The game received positive reviews from critics. On Metacritic, it has received an aggregate score of 89 from 70 reviews, giving the game a ranking of "generally favorable reviews".

IGN, who gave the game a 9.4 out of 10, said "Not only has it supplanted Going Commando as the best title in the franchise, it's also the best game of any series on the PlayStation 3 thus far -- and that's saying a lot when you're up against Oblivion, Ninja Gaiden, Warhawk and Insomniac's very own previous effort, Resistance: Fall of Man." Also on IGNs weekly PS3 podcast, they called it the best video game they've played on any platform in 2007. X-Play gave it 5/5 with its own personal episode.
NTSC-uk said "...it never stops being anything less than great fun to play and hugely engaging".

Aggregate score
| Aggregator | Score |
|---|---|
| Metacritic | 89/100 |

Review scores
| Publication | Score |
|---|---|
| 1Up.com | A− |
| GamePro | 5/5 |
| GameRevolution | B |
| GameSpot | 7.5/10 |
| GameSpy | 4/5 |
| GameTrailers | 9/10 |
| IGN | 9.4/10 |

Award
| Publication | Award |
|---|---|
| Spike TV | Best PS3 Game |

=== Awards ===
Tools of Destruction earned the following award nominations and wins:
- Spike TV Awards: Best PS3 Game (Won), Best Action Game .
- Gaming Target: "52 Games We'll Still Be Playing From 2007" selection.

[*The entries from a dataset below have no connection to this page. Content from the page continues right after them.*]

(* ===== verification/Accounts.v ===== *)
(** * User accounts

    The model of [order/state/account/user.rs] and [order/state/account/mod.rs]
    of [crates/validation]: the funds that the pending orders of a user reserve,
    and the decision whether a new order still has funds.

    The three maps sit behind [Arc<DashMap>] and up to three orders of one user
    are verified at the same time.  Here an operation is a function on the state
    it finds, so [verify_order] is the verification of an order that no other one
    overlaps; [Threads.v] interleaves the single accesses to the maps and shows
    that a task that runs alone computes [verify_order].  The chain is read
    through the trait [StateFetchUtils], a class here. *)

From Stdlib Require Import Sorted.
From S2P Require Import Prelude Ray Orders.
Open Scope Z_scope.

(** [slice::sort_unstable_by]: the standard library promises a sorted
    permutation when the comparison is a total order, and nothing on the order of
    elements that compare equal. *)
Definition total_cmp {A} (cmp : A -> A -> comparison) : Prop :=
  (forall a b, cmp b a = CompOpp (cmp a b)) /\ cmp_trans cmp.

Class SortLib : Type := {
  sort_unstable_by : forall {A : Type}, (A -> A -> comparison) -> list A -> list A;
  sort_perm : forall {A : Type} (cmp : A -> A -> comparison) l, total_cmp cmp ->
    sort_unstable_by cmp l ≡ₚ l;
  sort_sorted : forall {A : Type} (cmp : A -> A -> comparison) l, total_cmp cmp ->
    StronglySorted (fun a b => cmp a b <> Gt) (sort_unstable_by cmp l)
}.

(** Insertion sort satisfies the contract; the examples evaluate at it. *)
Fixpoint insert_sorted {A} (cmp : A -> A -> comparison) (x : A) (l : list A) : list A :=
  match l with
  | [] => [x]
  | y :: l' => match cmp x y with Gt => y :: insert_sorted cmp x l' | _ => x :: l end
  end.
Lemma push_pending_nonces `{SortLib} ua tob user action :
  nonces_once ua ->
  (forall n p, tob = false -> vp_respend (order_priority action) = Nonce n ->
    p ∈ book_of ua user -> vp_respend (order_priority p) <> Nonce n) ->
  nonces_once (push_pending_action ua tob user action).
Proof.
  intros Hn Hfresh. destruct tob; [done|]. unfold nonces_once. cbn.
  apply map_Forall_insert_2; [|done]. fold (book_of ua user).
  assert (NoDup (nonces (book_of ua user))) as Hnd.
  { unfold book_of. destruct (_ !! user) eqn:E; [by apply (Hn user)|constructor]. }
  unfold nonces. rewrite sort_perm by apply priority_order_total.
  rewrite omap_app. apply NoDup_app. split; [done|]. cbn.
  destruct (vp_respend (order_priority action)) as [n|] eqn:En; [|by split; [set_solver|constructor]].
  split; [|apply NoDup_singleton]. intros m Hm ->%list_elem_of_singleton.
  apply list_elem_of_omap in Hm as (q & Hq & Heq). apply (Hfresh n q); [done..|].
  destruct (vp_respend (order_priority q)); naive_solver.
Qed.

Lemma insert_pending_ok `{SortLib} ua tob user action ua' bad :
  accounts_ok ua -> action_ok action -> pending_is_tob action = tob ->
  (forall n p, tob = false -> vp_respend (order_priority action) = Nonce n ->
    p ∈ book_of ua user -> vp_respend (order_priority p) <> Nonce n) ->
  insert_pending_user_action ua tob user action = Ret (ua', bad) -> accounts_ok ua'.
Proof.
  intros [Hf Hn]%accounts_ok_split Hact <- Hfresh. unfold insert_pending_user_action.
  intros (bad' & _ & H0)%bind_Ret. injection H0 as <- _. apply accounts_ok_split.
  split; [by apply push_pending_filed|by apply push_pending_nonces].
Qed.

Section orders.
Context `{AL : ArithLib} `{SL : SortLib} `{SF : StateFetchUtils} {T : Type} `{RP : RawPoolOrder T}.
Implicit Types (o : T) (info : UserOrderPoolInfo).

(** An order whose fields fit their machine types. *)
Definition order_range o : Prop :=
  0 <= amount o <= u128_max /\ 0 <= max_gas_token_0 o <= u128_max /\
  (forall lp, limit_price o = Ret lp -> 0 <= lp).
Lemma cancel_book_sound ua user hash : accounts_sound ua ->
  let ua' := fst (try_cancel_book_order ua user hash) in accounts_sound ua' /\ keeps_known ua ua'.
Proof.
  intros [Hf Hk]. apply same_known_sound; [| |done].
  - apply try_cancel_book_with; [apply book_filed_sublist|done].
  - unfold try_cancel_book_order. by case_match.
Qed.

Lemma cancel_tob_sound ua user hash : accounts_sound ua ->
  let ua' := fst (try_cancel_tob_order ua user hash) in accounts_sound ua' /\ keeps_known ua ua'.
Proof.
  intros [Hf Hk]. apply same_known_sound; [| |done].
  - by apply try_cancel_tob_with.
  - unfold try_cancel_tob_order. by case_match.
Qed.

Lemma push_sound ua tob user action : accounts_sound ua -> action_ok action ->
  pending_is_tob action = tob ->
  let ua' := push_pending_action ua tob user action in accounts_sound ua' /\ keeps_known ua ua'.
Proof.
  intros [Hf Hk] Ha <-. apply same_known_sound; [by apply push_pending_filed| |done].
  unfold push_pending_action. by case_match.
Qed.

Lemma load_sound `{SF : StateFetchUtils} ua user token : accounts_sound ua ->
  let '(ua', r) := load_state_for ua user token in
  accounts_sound ua' /\ keeps_known ua ua' /\ (r = Ok tt -> funds_known ua' user token).
Proof.
  intros [Hf Hk]. pose proof (load_state_for_pending ua user token) as Hp.
  pose proof (load_state_for_funds ua user token Hk) as Hfu.
  destruct (load_state_for ua user token) as [ua' r] eqn:E. cbn in Hp, Hfu.
  destruct Hp as [Hb Ht]. split.
  { split; [|done]. revert Hf. unfold accounts_filed, accounts_with. by rewrite Hb, Ht. }
  revert E. unfold load_state_for. repeat case_match; intros [= <- <-];
    try (split; [by apply keeps_known_same|done]).
  unfold keeps_known, funds_known, known. cbn. split.
  - intros u t (fa & fb & fc & base & Hbase & Hka & Hkb & Hkc).
    destruct (decide (u = user)) as [->|Hne].
    + rewrite lookup_insert_eq, Hbase. cbn. destruct (decide (t = token)) as [->|Hnt].
      * eexists _, _, _, _. split; [done|]. cbn. by rewrite !lookup_insert_eq.
      * exists fa, fb, fc. eexists. split; [done|]. cbn. by rewrite !lookup_insert_ne.
    + rewrite lookup_insert_ne by done. eauto 10.
  - intros _. rewrite lookup_insert_eq. eexists _, _, _, _. split; [done|]. cbn.
    by rewrite !lookup_insert_eq.
Qed.

Lemma live_state_total j ua r1 : funds_known ua (from (job_order j)) (upi_token (job_info j)) ->
  exists live, live_state_of j ua r1 = Some live.
Proof.
  intros (a & b & c & base & Hbase & Ha & Hb & Hc). unfold live_state_of, try_fetch_live_pending_state.
  rewrite Hbase. cbn. rewrite Ha, Hb, Hc. cbn. destruct (foldl spend _ _) as [[x y] z]. eauto.
Qed.

Lemma seen_known seen ua user token : funds_known seen user token ->
  funds_known (seen_with_book seen ua) user token.
Proof. done. Qed.

Lemma seen_sound seen ua : accounts_sound seen -> accounts_sound ua ->
  accounts_sound (seen_with_book seen ua).
Proof. intros [[_ Ht] Hf] [[Hb _] _]. done. Qed.

(** The task may go on, and leaves the accounts as the others need them. *)
Definition goes_on ua j (x : outcome (UserAccounts * Stage T)) : Prop :=
  exists ua' s', x = Ret (ua', s') /\ accounts_sound ua' /\ keeps_known ua ua' /\ stage_ok ua' j s'.

Lemma goes_on_Ret ua j ua' s' : accounts_sound ua' /\ keeps_known ua ua' -> stage_ok ua' j s' ->
  goes_on ua j (Ret (ua', s')).
Proof. intros [? ?] ?. unfold goes_on. eauto 10. Qed.

Lemma goes_on_same ua j s' : accounts_sound ua -> stage_ok ua j s' -> goes_on ua j (Ret (ua, s')).
Proof. intros. apply goes_on_Ret; [|done]. split; [done|by intros ? ?]. Qed.
(* ===== verification/ThreadsExamples.v ===== *)
(** * Interleavings of concrete orders

    Two orders of one user that are verified at the same time: the schedules on
    which the theorems of [ThreadsProps.v] are applied, and one on which both
    orders are accepted although they use the same nonce. *)

From Stdlib Require Import Sorted.
From S2P Require Import Prelude Ray Orders Samples Accounts AccountsProps Threads ThreadsProps.
Open Scope Z_scope.

Section examples.
#[local] Existing Instance arith_Z.
#[local] Existing Instance sample_hasher.
#[local] Existing Instance insertion_sort.

Definition sample_job (hash : B256) : Job AllOrders :=
  {| job_order := sample_standing hash 4 const_1e27 10; job_info := sample_info; job_block := 1;
     job_reval := false; job_rewards := fun _ _ => Ret (Ok (0, 0)) |}.

Section schedules.
(** What the user approved; the orders are over 100 each. *)
Context (approval : nat).

(** The tasks named by the schedule make their next access, one after the other. *)
Fixpoint run_schedule (schedule : list nat) (sh : Shared AllOrders) : option (Shared AllOrders) :=
  match schedule with
  | [] => Some sh
  | i :: schedule =>
      '(j, s) ← shared_tasks sh !! i;
      match advance (SF := sample_chain approval) j s (shared_accounts sh) with
      | Ret (ua, s) => run_schedule schedule
          {| shared_accounts := ua; shared_tasks := <[i := (j, s)]> (shared_tasks sh) |}
      | Panic => None
      end
  end.

Lemma run_schedule_steps schedule sh sh' : run_schedule schedule sh = Some sh' ->
  rtc shared_step sh sh'.
Proof.
  revert sh. induction schedule as [|i schedule IH]; intros [ua ts] Hrun; cbn [run_schedule] in Hrun.
  { by injection Hrun as ->. }
  apply bind_Some in Hrun as ([j s] & Hi & Hrun). cbn [shared_tasks shared_accounts] in *.
  destruct (advance (SF := sample_chain approval) j s ua) as [[ua' s']|] eqn:Ha; [|done].
  eapply rtc_l; [|by apply IH]. by apply (step_advance (sample_chain approval) ua ts i j s).
Qed.

Lemma run_schedule_quiet i sh sh' : run_schedule [i] sh = Some sh' ->
  shared_accounts sh' = shared_accounts sh -> quiet_step sh sh'.
Proof.
  intros Hrun Heq. split; [|done]. destruct sh as [ua ts]. cbn [run_schedule] in Hrun.
  apply bind_Some in Hrun as ([j s] & Hi & Hrun). cbn [shared_tasks shared_accounts] in *.
  destruct (advance (SF := sample_chain approval) j s ua) as [[ua' s']|] eqn:Ha; [|done].
  injection Hrun as <-. by apply (step_advance (sample_chain approval) ua ts i j s).
Qed.

(** The orders 7 and 8 of user 4 have arrived. *)
Definition two_orders : Shared AllOrders :=
  {| shared_accounts := new_accounts;
     shared_tasks := [(sample_job 7, Start); (sample_job 8, Start)] |}.

Lemma two_orders_arrive : rtc shared_step shared_start two_orders.
Proof.
  eapply rtc_l; [apply (step_arrive new_accounts [] (sample_job 7))|].
  eapply rtc_l; [apply (step_arrive new_accounts [(sample_job 7, Start)] (sample_job 8))|].
  apply rtc_refl.
Qed.

Lemma sample_job_ok hash : job_ok (sample_job hash).
Proof.
  split; [|split; [|split; [done|by eexists]]].
  - split; [vm_compute; split; discriminate|]. split; [vm_compute; split; discriminate|].
    intros lp [= <-]. vm_compute. discriminate.
  - eexists. split; [reflexivity|]. by vm_compute.
Qed.

Lemma scheduled_arrived schedule sh : run_schedule schedule two_orders = Some sh ->
  Forall job_ok (arrived sh).
Proof.
  assert (forall sh0, run_schedule schedule sh0 = Some sh -> arrived sh = arrived sh0) as H.
  { induction schedule as [|i schedule IH]; intros [ua ts] Hrun; cbn [run_schedule] in Hrun.
    { by injection Hrun as ->. }
    apply bind_Some in Hrun as ([j s] & Hi & Hrun). cbn [shared_tasks shared_accounts] in *.
    destruct (advance (SF := sample_chain approval) j s ua) as [[ua' s']|]; [|done]. rewrite (IH _ Hrun). unfold arrived.
    cbn. rewrite list_fmap_insert. apply list_insert_id. by rewrite list_lookup_fmap, Hi. }
  intros Hrun. rewrite (H _ Hrun). repeat apply Forall_cons_2; try apply sample_job_ok. apply Forall_nil_2.
Qed.

End schedules.

(** Both orders look for conflicts before either of them has made its
    reservation. *)
Definition racing : list nat := concat (repeat [0%nat; 1%nat] 10).

Definition answered (sh : Shared AllOrders) : list (option (B256 * bool * list B256)) :=
  (fun t => match snd t with
            | Finished (Ok st) => Some (order_hash (order st),
                bool_decide (is_currently_valid st = None), invalidates st)
            | _ => None
            end) <$> shared_tasks sh.

(** Two orders of a user with the same nonce, verified at the same time, are both
    accepted, neither reports the other, and the book then uses the nonce twice. *)
Lemma nonce_used_twice : exists sh, rtc shared_step shared_start sh /\ Forall job_ok (arrived sh) /\
  answered sh = [Some (7, true, []); Some (8, true, [])] /\
  nonces (book_of (shared_accounts sh) 4) = [1; 1].
Proof.
  destruct (run_schedule 500 racing two_orders) as [sh|] eqn:E; [|by vm_compute in E].
  exists sh. split; [|split; [|split]].
  - etrans; [apply two_orders_arrive|]. by apply (run_schedule_steps 500 racing).
  - by apply (scheduled_arrived 500 racing).
  - vm_compute in E. injection E as <-. vm_compute. reflexivity.
  - vm_compute in E. injection E as <-. vm_compute. reflexivity.
Qed.

Lemma tasks_keep_accounts_witness :
  match run_schedule 150 racing two_orders with
  | Some sh => accounts_filed (shared_accounts sh) /\ funds_ok (shared_accounts sh)
  | None => False
  end.
Proof.
  destruct (run_schedule 150 racing two_orders) as [sh|] eqn:E; [|by vm_compute in E].
  apply (tasks_keep_accounts sh); [|by apply (scheduled_arrived 150 racing)].
  etrans; [apply two_orders_arrive|]. by apply (run_schedule_steps 150 racing).
Defined.

Lemma tasks_never_panic_witness :
  match run_schedule 150 racing two_orders with
  | Some sh => exists j s ua' s', shared_tasks sh !! 1%nat = Some (j, s) /\
      advance (SF := sample_chain 150) j s (shared_accounts sh) = Ret (ua', s')
  | None => False
  end.
Proof.
  destruct (run_schedule 150 racing two_orders) as [sh|] eqn:E; [|by vm_compute in E].
  destruct (shared_tasks sh !! 1%nat) as [[j s]|] eqn:Ei;
    [|vm_compute in E; injection E as <-; by vm_compute in Ei].
  destruct (tasks_never_panic sh (sample_chain 150) 1 j s) as (ua' & s' & Ha);
    [|by apply (scheduled_arrived 150 racing)|exact Ei|exists j, s, ua', s'; exact (conj eq_refl Ha)].
  etrans; [apply two_orders_arrive|]. by apply (run_schedule_steps 150 racing).
Defined.

Lemma verify_order_alone_witness :
  run_alone (SF := sample_chain 150) 11 (sample_job 7) Start new_accounts =
    '(ua', r) ← verify_order (H0 := sample_chain 150) new_accounts (job_order (sample_job 7)) sample_info 1 false
      (job_rewards (sample_job 7));
    Ret (ua', Finished r).
Proof. apply (verify_order_alone (SF := sample_chain 150) (sample_job 7) new_accounts 11). vm_compute. lia. Defined.

End examples.
(* ===== verification/FetchProps.v ===== *)
(** * What is read from the chain

    The theorems on [Fetch.v]: a nonce is valid exactly when its bit is not set, and
    different nonces have different bits; the slot of a token with Solidity
    mappings is found, and what is then read for a user is what the token itself
    reports; [FetchUtils] keeps the promises that the accounts rely on. *)

From S2P Require Import Prelude Ray Orders Accounts Fetch.
Open Scope Z_scope.

Section bytes.

Lemma to_be_bytes_inj n a b : 0 <= a < 2 ^ (8 * Z.of_nat n) -> 0 <= b < 2 ^ (8 * Z.of_nat n) ->
  to_be_bytes n a = to_be_bytes n b -> a = b.
Proof.
  intros Ha Hb E. apply (f_equal from_be) in E. rewrite !from_to_bytes, !Z.mod_small in E by done. done.
Qed.

Lemma to_be_bytes_zero n : to_be_bytes n 0 = repeat 0 n.
Proof.
  induction n as [|n IH]; [done|]. cbn [to_be_bytes]. rewrite Z.div_0_l, Z.mod_0_l, IH by done.
  by rewrite <-repeat_cons.
Qed.

(** The word of a number below 256. *)
Lemma to_be_bytes_low n v : 0 <= v < 256 -> to_be_bytes (S n) v = repeat 0 n ++ [v].
Proof.
  intros Hv. cbn [to_be_bytes]. by rewrite Z.div_small, Z.mod_small, to_be_bytes_zero.
Qed.
End bytes.

Section props.
Context `{EL : EvmLib}.

(** ** Nonces *)

Lemma flag_unset w k : 0 <= k ->
  (Z.land (Z.lxor w (Z.shiftl 1 k)) (Z.shiftl 1 k) =? Z.shiftl 1 k) = negb (Z.testbit w k).
Proof.
  intros Hk. rewrite Z.shiftl_1_l.
  assert (Z.land (Z.lxor w (2 ^ k)) (2 ^ k) = if Z.testbit w k then 0 else 2 ^ k) as ->.
  { apply Z.bits_inj'. intros n Hn. rewrite Z.land_spec, Z.lxor_spec, Z.pow2_bits_eqb by done.
    destruct (Z.eqb_spec k n) as [->|Hne].
    - destruct (Z.testbit w n); cbn; [by rewrite Z.bits_0|]. by rewrite Z.pow2_bits_true.
    - rewrite andb_false_r. destruct (Z.testbit w k); [by rewrite Z.bits_0|].
      by rewrite Z.pow2_bits_false. }
  pose proof (Z.pow_pos_nonneg 2 k ltac:(lia) Hk).
  destruct (Z.testbit w k); cbn [negb]; [apply Z.eqb_neq; lia|apply Z.eqb_refl].
Qed.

It also placed runner-up for various awards in IGNs Best of 2007, including PS3 Game of the Year. During the 11th Annual Interactive Achievement Awards, the Academy of Interactive Arts & Sciences nominated Tools of Destruction in three categories: "Adventure Game of the Year", "Outstanding Achievement in Animation", and "Outstanding Achievement in Visual Engineering".

=== Sales ===
Tools of Destruction sold nearly 75,000 units during October 2007. While this value is lower than other previous PlayStation 3 titles (such as Warhawk and Heavenly Sword, both which broke 100,000 sales in their first month of release), the game has outsold Ratchet: Deadlockeds first month of sales by nearly 20,000 units. Sony Computer Entertainment of America stated that they were "very happy" with the initial sales figures.

== Sequel ==
A downloadable pirate-themed sequel titled Ratchet & Clank Future: Quest for Booty was released on the PSN. It is set after the events of Tools of Destruction and is much shorter than the predecessor. It is also followed by A Crack in Time, eventually ending the Future Saga with Into the Nexus.